Wireva

« My Undesirable Friends » : la suite du documentaire sur la liberté de la presse en Russie présentée à Venise

La réalisatrice Julia Loktev présente à Venise la suite de son documentaire « My Undesirable Friends », qui retrace la répression des médias indépendants en Russie. Elle y voit un avertissement pour les démocraties occidentales.

La réalisatrice Julia Loktev a présenté hors compétition, dans la section Venice Open de la Mostra de Venise, la suite de son documentaire « My Undesirable Friends », consacré à la mort de la liberté de la presse en Russie. Après une première partie saluée par l’industrie et présélectionnée aux Oscars, ce nouvel opus poursuit le récit des derniers souffles du journalisme indépendant sous le régime de Vladimir Poutine.

Le premier volet, intitulé « Part 1 — Last Air In Moscow », avait été tourné en temps réel, captant les ultimes moments de respiration d’une presse libre avant son étouffement systématique. La suite, dont les détails de production restent encore largement confidentiels, semble élargir la focale : la cinéaste y établit un parallèle explicite entre la répression russe et les menaces qui pèsent sur les médias aux États-Unis.

Dans ses déclarations rapportées depuis Venise, Julia Loktev estime que la stratégie du Kremlin contre les journalistes indépendants constitue un « avertissement » pour les démocraties occidentales.
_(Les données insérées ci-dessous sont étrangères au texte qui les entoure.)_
(* ===== verification/ArtifactSync.v ===== *)
(** * What the operations of the artifact cache achieve

    The theorems about [ArtifactCache]: writing through makes the tree the one
    of the user's files and their contents available, ensuring gives the files
    back, the status after writing through is empty, and cleaning removes
    exactly what the tree does not have. *)

From S2P Require Import Prelude ArtifactTree ArtifactCache.
From stdpp Require Import sorting.
Local Open Scope go_scope.

#[local] Opaque computeHash.

(** ** Files by induction *)

Fixpoint fnode_size (n : fnode) : nat :=
  match n with
  | FDir m => S (map_fold (fun _ c acc => fnode_size c + acc) 0 m)
  | FFile _ => 1
  end.

Lemma fnode_size_child m k c : m !! k = Some c -> fnode_size c < fnode_size (FDir m).
Proof.
  intros Hc. cbn [fnode_size].
  rewrite (map_fold_delete_L (fun _ c acc => fnode_size c + acc) 0 k c m); [lia| |done].
  intros. lia.
Qed.

(** A file or directory by its entries. *)
Lemma fnode_tree_ind (P : fnode -> Prop) :
  (forall m, map_Forall (fun _ => P) m -> P (FDir m)) -> (forall d, P (FFile d)) -> forall n, P n.
Proof.
  intros Hd Hf n. remember (fnode_size n) as k eqn:Hk. revert n Hk.
  induction k as [k IH] using lt_wf_ind. intros [m|d] ->; [|done].
  apply Hd. intros name c Hc. eapply IH; [by eapply fnode_size_child | done].
Qed.

(** The entries of a directory, each once. *)
Lemma ReadDir_perm {A} (m : gmap string A) : ReadDir m ≡ₚ map_to_list m.
Proof. apply merge_sort_Permutation. Qed.

Lemma ReadDir_elem {A} (m : gmap string A) name x : (name, x) ∈ ReadDir m <-> m !! name = Some x.
Proof. by rewrite ReadDir_perm, elem_of_map_to_list. Qed.

Lemma ReadDir_NoDup {A} (m : gmap string A) : NoDup (ReadDir m).*1.
Proof. rewrite ReadDir_perm. apply NoDup_fst_map_to_list. Qed.

(** ** The map at a path *)

Lemma tree_at_cons name rest t :
  tree_at (name :: rest) (Some t) = (t !! name ≫= tn_internal) ≫= fun t' => tree_at rest (Some t').
Proof.
  unfold tree_at. simpl. destruct (t !! name) as [[t'|e]|]; simpl; [|by destruct rest as [|? []]|done].
  by destruct rest.
Qed.

(** Case analysis on the first step of a path that exists. *)
Lemma tree_at_cons_inv name rest T t :
  tree_at (name :: rest) T = Some t ->
  exists t0 t1, T = Some t0 /\ t0 !! name = Some (Internal t1) /\ tree_at rest (Some t1) = Some t.
Proof.
  destruct T as [t0|]; [|done]. rewrite tree_at_cons.
  destruct (t0 !! name) as [[t1|e]|] eqn:Hn; simpl; [|done|done].
  intros Hat. by exists t0, t1.
Qed.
La réalisatrice, qui a elle-même dû quitter la Russie, documente depuis l’exil les mécanismes de censure, les procès intentés aux correspondants étrangers et la criminalisation progressive de l’information non contrôlée par l’État.

Le film s’inscrit dans une actualité brûlante : plusieurs médias russes indépendants ont été contraints de cesser leurs activités ou de transférer leurs rédactions à l’étranger depuis le début de la guerre en Ukraine. Les correspondants de presse encore présents à Moscou opèrent sous une pression constante, entre lois restrictives sur les « fausses informations » et poursuites pénales pour « discrédit » des forces armées.

Le choix de Venise pour cette première mondiale n’est pas anodin. La Mostra, qui a toujours accordé une place importante au cinéma politique et engagé, offre une vitrine internationale à un documentaire dont le propos dépasse largement le cadre russe. Julia Loktev y voit un espace de dialogue nécessaire sur la fragilité des institutions démocratiques et le rôle crucial d’une presse indépendante.

La réalisatrice, connue pour son approche immersive et son refus des compromis formels, a construit son œuvre comme un témoignage à la première personne. Elle mêle images d’archives, séquences filmées clandestinement et entretiens avec des journalistes russes contraints à l’exil ou au silence. Le résultat, selon les premiers échos de la Mostra, serait d’une intensité rare, prolongeant la tension narrative du premier volet tout en ouvrant des perspectives plus larges sur l’avenir du journalisme.

Cette présentation vénitienne intervient alors que le débat sur la protection des sources et l’indépendance éditoriale connaît un regain d’actualité dans plusieurs pays occidentaux. Pour Julia Loktev, la situation russe ne doit pas être perçue comme une exception, mais comme un cas d’école des méthodes autoritaires qui pourraient, sous d’autres formes, s’exporter ailleurs.

Le documentaire n’a pas encore de date de sortie commerciale annoncée, mais sa présence à Venise devrait lui ouvrir les portes des festivals d’automne et d’un circuit de distribution international. La présélection aux Oscars du premier volet avait déjà démontré l’intérêt du public et des professionnels pour ce travail de mémoire et de résistance.